_Given data_:
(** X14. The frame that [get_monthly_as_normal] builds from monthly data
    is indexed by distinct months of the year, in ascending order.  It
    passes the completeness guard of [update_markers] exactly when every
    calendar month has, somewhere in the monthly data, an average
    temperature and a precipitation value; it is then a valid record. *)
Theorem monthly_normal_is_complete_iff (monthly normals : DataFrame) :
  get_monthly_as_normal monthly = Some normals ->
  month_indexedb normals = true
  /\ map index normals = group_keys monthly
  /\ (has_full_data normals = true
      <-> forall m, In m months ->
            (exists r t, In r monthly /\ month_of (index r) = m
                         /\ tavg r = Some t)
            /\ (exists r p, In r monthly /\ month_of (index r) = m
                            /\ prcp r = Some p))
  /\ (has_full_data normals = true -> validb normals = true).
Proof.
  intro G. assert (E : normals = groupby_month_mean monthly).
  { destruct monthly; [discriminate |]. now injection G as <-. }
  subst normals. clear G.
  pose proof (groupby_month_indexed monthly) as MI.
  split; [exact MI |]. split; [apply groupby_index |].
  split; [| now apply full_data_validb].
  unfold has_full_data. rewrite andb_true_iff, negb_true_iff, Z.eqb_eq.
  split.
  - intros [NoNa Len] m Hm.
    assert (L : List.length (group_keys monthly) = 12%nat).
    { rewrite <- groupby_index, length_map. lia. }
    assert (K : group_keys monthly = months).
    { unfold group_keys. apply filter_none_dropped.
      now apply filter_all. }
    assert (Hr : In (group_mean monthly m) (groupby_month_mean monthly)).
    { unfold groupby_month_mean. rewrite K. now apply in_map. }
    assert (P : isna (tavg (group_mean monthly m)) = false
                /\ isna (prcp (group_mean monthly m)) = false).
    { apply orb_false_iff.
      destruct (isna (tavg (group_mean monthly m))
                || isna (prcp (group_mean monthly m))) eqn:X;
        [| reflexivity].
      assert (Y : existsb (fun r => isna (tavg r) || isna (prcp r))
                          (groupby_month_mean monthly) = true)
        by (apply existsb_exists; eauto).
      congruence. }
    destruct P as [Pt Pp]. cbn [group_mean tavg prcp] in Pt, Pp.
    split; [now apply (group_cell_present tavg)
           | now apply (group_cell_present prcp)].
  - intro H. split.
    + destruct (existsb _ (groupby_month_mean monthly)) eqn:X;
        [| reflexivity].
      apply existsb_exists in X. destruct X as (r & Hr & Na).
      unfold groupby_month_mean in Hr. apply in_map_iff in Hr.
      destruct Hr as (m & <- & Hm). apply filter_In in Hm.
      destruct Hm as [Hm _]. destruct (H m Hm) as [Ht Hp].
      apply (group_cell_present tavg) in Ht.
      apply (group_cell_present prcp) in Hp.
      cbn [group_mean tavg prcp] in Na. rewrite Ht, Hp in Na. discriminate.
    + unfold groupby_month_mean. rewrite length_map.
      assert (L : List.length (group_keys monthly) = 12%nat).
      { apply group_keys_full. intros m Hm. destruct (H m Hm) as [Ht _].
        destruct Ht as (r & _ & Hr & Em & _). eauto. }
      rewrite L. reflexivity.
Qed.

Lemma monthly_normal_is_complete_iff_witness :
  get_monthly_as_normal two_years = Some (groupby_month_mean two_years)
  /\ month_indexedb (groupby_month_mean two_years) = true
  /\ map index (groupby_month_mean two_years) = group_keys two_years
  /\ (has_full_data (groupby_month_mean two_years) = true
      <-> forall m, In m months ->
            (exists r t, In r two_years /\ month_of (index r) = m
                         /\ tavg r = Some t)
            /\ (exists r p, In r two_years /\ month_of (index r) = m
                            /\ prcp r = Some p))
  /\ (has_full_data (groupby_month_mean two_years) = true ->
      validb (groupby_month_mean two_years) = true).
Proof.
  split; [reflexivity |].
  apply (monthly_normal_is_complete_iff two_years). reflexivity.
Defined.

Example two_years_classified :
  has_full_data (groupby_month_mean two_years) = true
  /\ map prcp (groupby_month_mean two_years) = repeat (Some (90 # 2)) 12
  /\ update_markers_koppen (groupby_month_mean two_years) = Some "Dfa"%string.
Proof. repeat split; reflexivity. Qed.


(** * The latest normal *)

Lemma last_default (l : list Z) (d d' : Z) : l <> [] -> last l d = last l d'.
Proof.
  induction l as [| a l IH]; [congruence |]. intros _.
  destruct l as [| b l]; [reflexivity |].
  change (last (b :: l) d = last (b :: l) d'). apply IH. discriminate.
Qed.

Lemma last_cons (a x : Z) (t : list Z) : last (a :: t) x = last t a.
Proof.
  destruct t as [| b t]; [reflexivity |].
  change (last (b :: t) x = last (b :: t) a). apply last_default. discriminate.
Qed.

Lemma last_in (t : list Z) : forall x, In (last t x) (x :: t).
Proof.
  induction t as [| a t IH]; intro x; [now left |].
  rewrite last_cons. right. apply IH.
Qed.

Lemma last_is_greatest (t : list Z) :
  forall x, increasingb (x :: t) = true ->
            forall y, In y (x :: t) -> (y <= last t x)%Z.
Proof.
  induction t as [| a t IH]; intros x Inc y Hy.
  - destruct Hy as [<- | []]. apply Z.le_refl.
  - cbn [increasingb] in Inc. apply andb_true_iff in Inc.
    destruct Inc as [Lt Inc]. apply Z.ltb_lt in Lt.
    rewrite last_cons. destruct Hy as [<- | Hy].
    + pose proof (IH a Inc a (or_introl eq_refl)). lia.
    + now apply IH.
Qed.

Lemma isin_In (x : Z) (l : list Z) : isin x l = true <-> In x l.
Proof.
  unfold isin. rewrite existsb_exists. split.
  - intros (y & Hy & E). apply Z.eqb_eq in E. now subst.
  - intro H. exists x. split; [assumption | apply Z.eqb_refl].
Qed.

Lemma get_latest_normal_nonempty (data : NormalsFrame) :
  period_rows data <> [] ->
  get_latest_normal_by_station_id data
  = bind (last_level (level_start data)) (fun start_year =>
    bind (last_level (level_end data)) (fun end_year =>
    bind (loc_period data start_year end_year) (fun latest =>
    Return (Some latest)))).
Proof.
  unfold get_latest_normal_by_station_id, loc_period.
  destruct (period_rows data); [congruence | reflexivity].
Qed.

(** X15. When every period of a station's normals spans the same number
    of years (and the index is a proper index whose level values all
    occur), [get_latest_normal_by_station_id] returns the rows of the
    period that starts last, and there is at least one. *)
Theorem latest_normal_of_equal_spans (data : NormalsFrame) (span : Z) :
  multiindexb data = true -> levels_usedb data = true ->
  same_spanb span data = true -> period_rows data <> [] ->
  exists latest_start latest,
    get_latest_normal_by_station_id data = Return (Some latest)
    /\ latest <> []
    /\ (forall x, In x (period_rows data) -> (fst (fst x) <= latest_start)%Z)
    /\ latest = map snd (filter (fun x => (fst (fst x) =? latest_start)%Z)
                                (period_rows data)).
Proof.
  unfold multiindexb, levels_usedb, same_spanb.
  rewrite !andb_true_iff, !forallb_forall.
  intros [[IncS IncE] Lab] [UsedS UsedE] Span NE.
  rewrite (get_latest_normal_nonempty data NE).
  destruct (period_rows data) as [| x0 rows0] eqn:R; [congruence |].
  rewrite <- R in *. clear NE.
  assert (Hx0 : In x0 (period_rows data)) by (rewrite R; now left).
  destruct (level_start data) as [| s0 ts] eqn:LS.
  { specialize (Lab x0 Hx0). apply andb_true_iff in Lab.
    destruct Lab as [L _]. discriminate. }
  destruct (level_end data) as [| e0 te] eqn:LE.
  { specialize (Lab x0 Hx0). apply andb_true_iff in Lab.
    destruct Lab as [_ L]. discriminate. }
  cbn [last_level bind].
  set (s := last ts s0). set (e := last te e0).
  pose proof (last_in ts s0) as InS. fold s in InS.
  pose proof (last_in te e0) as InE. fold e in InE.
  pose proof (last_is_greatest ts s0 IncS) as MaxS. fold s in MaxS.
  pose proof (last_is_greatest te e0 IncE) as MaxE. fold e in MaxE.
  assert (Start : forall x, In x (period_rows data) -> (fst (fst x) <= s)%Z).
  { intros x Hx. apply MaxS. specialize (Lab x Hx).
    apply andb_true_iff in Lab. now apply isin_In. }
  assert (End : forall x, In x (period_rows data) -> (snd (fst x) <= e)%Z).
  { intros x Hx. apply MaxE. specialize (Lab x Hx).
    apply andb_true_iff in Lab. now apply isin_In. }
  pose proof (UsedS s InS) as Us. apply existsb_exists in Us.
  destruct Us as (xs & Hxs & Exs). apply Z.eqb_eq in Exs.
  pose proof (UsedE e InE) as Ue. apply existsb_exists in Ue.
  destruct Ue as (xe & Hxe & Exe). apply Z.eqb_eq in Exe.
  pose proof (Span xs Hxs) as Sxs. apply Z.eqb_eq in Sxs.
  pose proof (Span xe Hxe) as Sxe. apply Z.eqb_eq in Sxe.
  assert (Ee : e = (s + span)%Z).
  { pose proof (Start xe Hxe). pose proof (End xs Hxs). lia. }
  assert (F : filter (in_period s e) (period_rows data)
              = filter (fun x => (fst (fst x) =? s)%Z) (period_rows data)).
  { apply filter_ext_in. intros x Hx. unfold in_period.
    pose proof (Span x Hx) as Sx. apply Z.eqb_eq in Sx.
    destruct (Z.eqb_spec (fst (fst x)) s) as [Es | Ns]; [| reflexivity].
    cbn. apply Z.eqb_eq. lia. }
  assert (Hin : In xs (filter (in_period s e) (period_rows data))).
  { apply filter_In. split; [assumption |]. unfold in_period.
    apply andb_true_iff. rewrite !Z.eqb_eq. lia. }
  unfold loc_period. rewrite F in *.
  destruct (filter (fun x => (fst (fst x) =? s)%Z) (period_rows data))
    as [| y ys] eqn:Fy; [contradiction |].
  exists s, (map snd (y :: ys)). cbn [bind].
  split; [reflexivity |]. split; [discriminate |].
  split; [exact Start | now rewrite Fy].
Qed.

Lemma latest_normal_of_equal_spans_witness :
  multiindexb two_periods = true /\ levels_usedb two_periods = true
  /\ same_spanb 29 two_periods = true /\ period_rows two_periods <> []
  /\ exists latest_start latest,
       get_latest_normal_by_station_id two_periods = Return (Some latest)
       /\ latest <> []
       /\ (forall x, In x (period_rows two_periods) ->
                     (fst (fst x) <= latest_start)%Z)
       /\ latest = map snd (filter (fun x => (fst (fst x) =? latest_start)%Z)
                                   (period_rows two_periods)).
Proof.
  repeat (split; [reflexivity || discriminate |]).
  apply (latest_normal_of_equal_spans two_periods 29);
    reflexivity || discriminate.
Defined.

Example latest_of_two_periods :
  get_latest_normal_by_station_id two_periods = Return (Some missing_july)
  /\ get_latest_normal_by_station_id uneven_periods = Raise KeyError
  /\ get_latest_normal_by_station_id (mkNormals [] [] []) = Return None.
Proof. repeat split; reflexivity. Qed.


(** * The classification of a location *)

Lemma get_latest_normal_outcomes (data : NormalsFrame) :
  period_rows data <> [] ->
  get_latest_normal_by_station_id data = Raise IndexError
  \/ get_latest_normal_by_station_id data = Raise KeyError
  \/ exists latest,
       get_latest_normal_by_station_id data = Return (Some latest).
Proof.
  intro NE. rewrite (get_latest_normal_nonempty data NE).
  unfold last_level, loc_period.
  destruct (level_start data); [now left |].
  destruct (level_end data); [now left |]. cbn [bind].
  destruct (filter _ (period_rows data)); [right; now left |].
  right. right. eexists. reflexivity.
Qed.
==
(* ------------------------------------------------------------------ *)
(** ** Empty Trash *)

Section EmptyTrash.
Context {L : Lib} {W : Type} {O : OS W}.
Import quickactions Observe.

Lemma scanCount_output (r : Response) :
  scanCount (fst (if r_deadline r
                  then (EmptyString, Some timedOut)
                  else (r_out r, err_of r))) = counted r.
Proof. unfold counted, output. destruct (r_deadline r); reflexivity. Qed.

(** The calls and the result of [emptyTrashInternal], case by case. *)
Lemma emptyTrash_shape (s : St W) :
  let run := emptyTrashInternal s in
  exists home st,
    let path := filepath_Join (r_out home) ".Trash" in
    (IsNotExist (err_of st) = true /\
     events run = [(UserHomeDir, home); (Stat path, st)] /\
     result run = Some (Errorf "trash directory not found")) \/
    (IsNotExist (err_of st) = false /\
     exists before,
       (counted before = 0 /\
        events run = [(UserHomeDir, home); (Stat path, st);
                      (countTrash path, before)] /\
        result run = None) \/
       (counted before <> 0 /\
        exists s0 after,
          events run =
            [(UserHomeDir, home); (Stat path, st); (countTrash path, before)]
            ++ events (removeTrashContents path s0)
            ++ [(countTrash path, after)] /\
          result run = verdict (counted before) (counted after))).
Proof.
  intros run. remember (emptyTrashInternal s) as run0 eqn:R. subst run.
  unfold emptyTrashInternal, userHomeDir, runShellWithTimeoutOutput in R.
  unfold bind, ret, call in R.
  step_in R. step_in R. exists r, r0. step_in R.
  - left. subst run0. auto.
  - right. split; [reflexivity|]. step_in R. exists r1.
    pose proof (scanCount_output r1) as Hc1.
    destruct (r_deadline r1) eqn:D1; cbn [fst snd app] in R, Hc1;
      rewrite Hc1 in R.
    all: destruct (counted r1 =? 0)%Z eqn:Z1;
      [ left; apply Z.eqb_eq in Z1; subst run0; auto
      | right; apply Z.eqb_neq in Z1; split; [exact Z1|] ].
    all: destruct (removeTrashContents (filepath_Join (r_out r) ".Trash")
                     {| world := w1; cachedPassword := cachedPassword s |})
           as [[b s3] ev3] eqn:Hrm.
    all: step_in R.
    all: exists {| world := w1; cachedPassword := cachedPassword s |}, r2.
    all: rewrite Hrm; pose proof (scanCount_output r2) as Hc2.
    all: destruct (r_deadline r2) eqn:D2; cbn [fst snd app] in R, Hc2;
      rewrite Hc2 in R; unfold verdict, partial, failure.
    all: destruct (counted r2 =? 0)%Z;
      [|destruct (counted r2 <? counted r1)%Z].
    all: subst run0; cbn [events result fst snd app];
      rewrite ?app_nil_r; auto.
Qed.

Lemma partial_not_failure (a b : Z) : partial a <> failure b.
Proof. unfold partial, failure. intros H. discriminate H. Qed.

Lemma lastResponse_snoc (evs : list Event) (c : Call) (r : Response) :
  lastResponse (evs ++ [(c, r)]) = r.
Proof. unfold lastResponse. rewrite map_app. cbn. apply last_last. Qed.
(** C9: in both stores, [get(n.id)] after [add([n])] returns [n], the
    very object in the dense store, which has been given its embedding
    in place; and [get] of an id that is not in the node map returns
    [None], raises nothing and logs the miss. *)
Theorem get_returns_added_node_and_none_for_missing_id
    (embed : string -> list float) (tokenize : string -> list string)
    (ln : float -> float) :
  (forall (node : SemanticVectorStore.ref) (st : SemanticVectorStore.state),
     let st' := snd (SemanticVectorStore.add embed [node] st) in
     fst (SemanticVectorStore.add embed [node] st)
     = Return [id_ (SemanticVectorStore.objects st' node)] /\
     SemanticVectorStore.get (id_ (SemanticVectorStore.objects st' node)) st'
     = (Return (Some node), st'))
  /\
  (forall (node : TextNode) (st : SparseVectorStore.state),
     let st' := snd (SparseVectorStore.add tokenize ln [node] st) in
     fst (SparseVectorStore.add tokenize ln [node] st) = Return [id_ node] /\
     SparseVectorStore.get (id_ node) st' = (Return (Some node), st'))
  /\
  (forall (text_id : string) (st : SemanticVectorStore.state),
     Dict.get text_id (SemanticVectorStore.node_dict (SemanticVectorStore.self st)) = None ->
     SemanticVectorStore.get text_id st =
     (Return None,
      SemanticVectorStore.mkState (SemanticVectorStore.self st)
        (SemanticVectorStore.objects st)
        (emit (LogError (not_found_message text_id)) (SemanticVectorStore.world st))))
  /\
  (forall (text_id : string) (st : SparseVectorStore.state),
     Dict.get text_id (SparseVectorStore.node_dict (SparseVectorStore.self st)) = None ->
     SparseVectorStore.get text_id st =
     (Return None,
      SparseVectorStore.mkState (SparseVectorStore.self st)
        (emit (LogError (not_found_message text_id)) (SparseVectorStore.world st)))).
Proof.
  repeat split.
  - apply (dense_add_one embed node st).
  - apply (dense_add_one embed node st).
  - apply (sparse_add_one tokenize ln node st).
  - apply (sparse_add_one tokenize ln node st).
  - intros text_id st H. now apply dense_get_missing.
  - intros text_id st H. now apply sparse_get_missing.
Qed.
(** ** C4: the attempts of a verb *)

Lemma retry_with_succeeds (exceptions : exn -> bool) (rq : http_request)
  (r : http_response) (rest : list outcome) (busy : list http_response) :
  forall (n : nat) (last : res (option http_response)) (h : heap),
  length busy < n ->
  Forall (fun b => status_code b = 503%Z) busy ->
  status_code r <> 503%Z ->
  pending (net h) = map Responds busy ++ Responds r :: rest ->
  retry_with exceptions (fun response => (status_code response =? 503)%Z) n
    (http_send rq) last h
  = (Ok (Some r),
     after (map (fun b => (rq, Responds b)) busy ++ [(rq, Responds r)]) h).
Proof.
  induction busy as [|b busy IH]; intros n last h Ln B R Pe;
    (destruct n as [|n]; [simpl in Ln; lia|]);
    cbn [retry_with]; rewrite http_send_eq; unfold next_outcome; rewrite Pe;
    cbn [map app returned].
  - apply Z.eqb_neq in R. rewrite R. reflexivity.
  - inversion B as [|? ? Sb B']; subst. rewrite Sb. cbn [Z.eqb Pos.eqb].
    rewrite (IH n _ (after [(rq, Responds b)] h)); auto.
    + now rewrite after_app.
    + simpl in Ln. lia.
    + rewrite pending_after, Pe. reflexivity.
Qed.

_What you will do_: From the entries above, extract only the lines running from the one containing "Lemma last_cons (a" through the one containing "-> (fst (fst x) <= latest_start)%Z)", inclusive.

_Solution for this problem_:
Lemma last_cons (a x : Z) (t : list Z) : last (a :: t) x = last t a.
Proof.
  destruct t as [| b t]; [reflexivity |].
  change (last (b :: t) x = last (b :: t) a). apply last_default. discriminate.
Qed.

Lemma last_in (t : list Z) : forall x, In (last t x) (x :: t).
Proof.
  induction t as [| a t IH]; intro x; [now left |].
  rewrite last_cons. right. apply IH.
Qed.

Lemma last_is_greatest (t : list Z) :
  forall x, increasingb (x :: t) = true ->
            forall y, In y (x :: t) -> (y <= last t x)%Z.
Proof.
  induction t as [| a t IH]; intros x Inc y Hy.
  - destruct Hy as [<- | []]. apply Z.le_refl.
  - cbn [increasingb] in Inc. apply andb_true_iff in Inc.
    destruct Inc as [Lt Inc]. apply Z.ltb_lt in Lt.
    rewrite last_cons. destruct Hy as [<- | Hy].
    + pose proof (IH a Inc a (or_introl eq_refl)). lia.
    + now apply IH.
Qed.

Lemma isin_In (x : Z) (l : list Z) : isin x l = true <-> In x l.
Proof.
  unfold isin. rewrite existsb_exists. split.
  - intros (y & Hy & E). apply Z.eqb_eq in E. now subst.
  - intro H. exists x. split; [assumption | apply Z.eqb_refl].
Qed.

Lemma get_latest_normal_nonempty (data : NormalsFrame) :
  period_rows data <> [] ->
  get_latest_normal_by_station_id data
  = bind (last_level (level_start data)) (fun start_year =>
    bind (last_level (level_end data)) (fun end_year =>
    bind (loc_period data start_year end_year) (fun latest =>
    Return (Some latest)))).
Proof.
  unfold get_latest_normal_by_station_id, loc_period.
  destruct (period_rows data); [congruence | reflexivity].
Qed.

(** X15. When every period of a station's normals spans the same number
    of years (and the index is a proper index whose level values all
    occur), [get_latest_normal_by_station_id] returns the rows of the
    period that starts last, and there is at least one. *)
Theorem latest_normal_of_equal_spans (data : NormalsFrame) (span : Z) :
  multiindexb data = true -> levels_usedb data = true ->
  same_spanb span data = true -> period_rows data <> [] ->
  exists latest_start latest,
    get_latest_normal_by_station_id data = Return (Some latest)
    /\ latest <> []
    /\ (forall x, In x (period_rows data) -> (fst (fst x) <= latest_start)%Z)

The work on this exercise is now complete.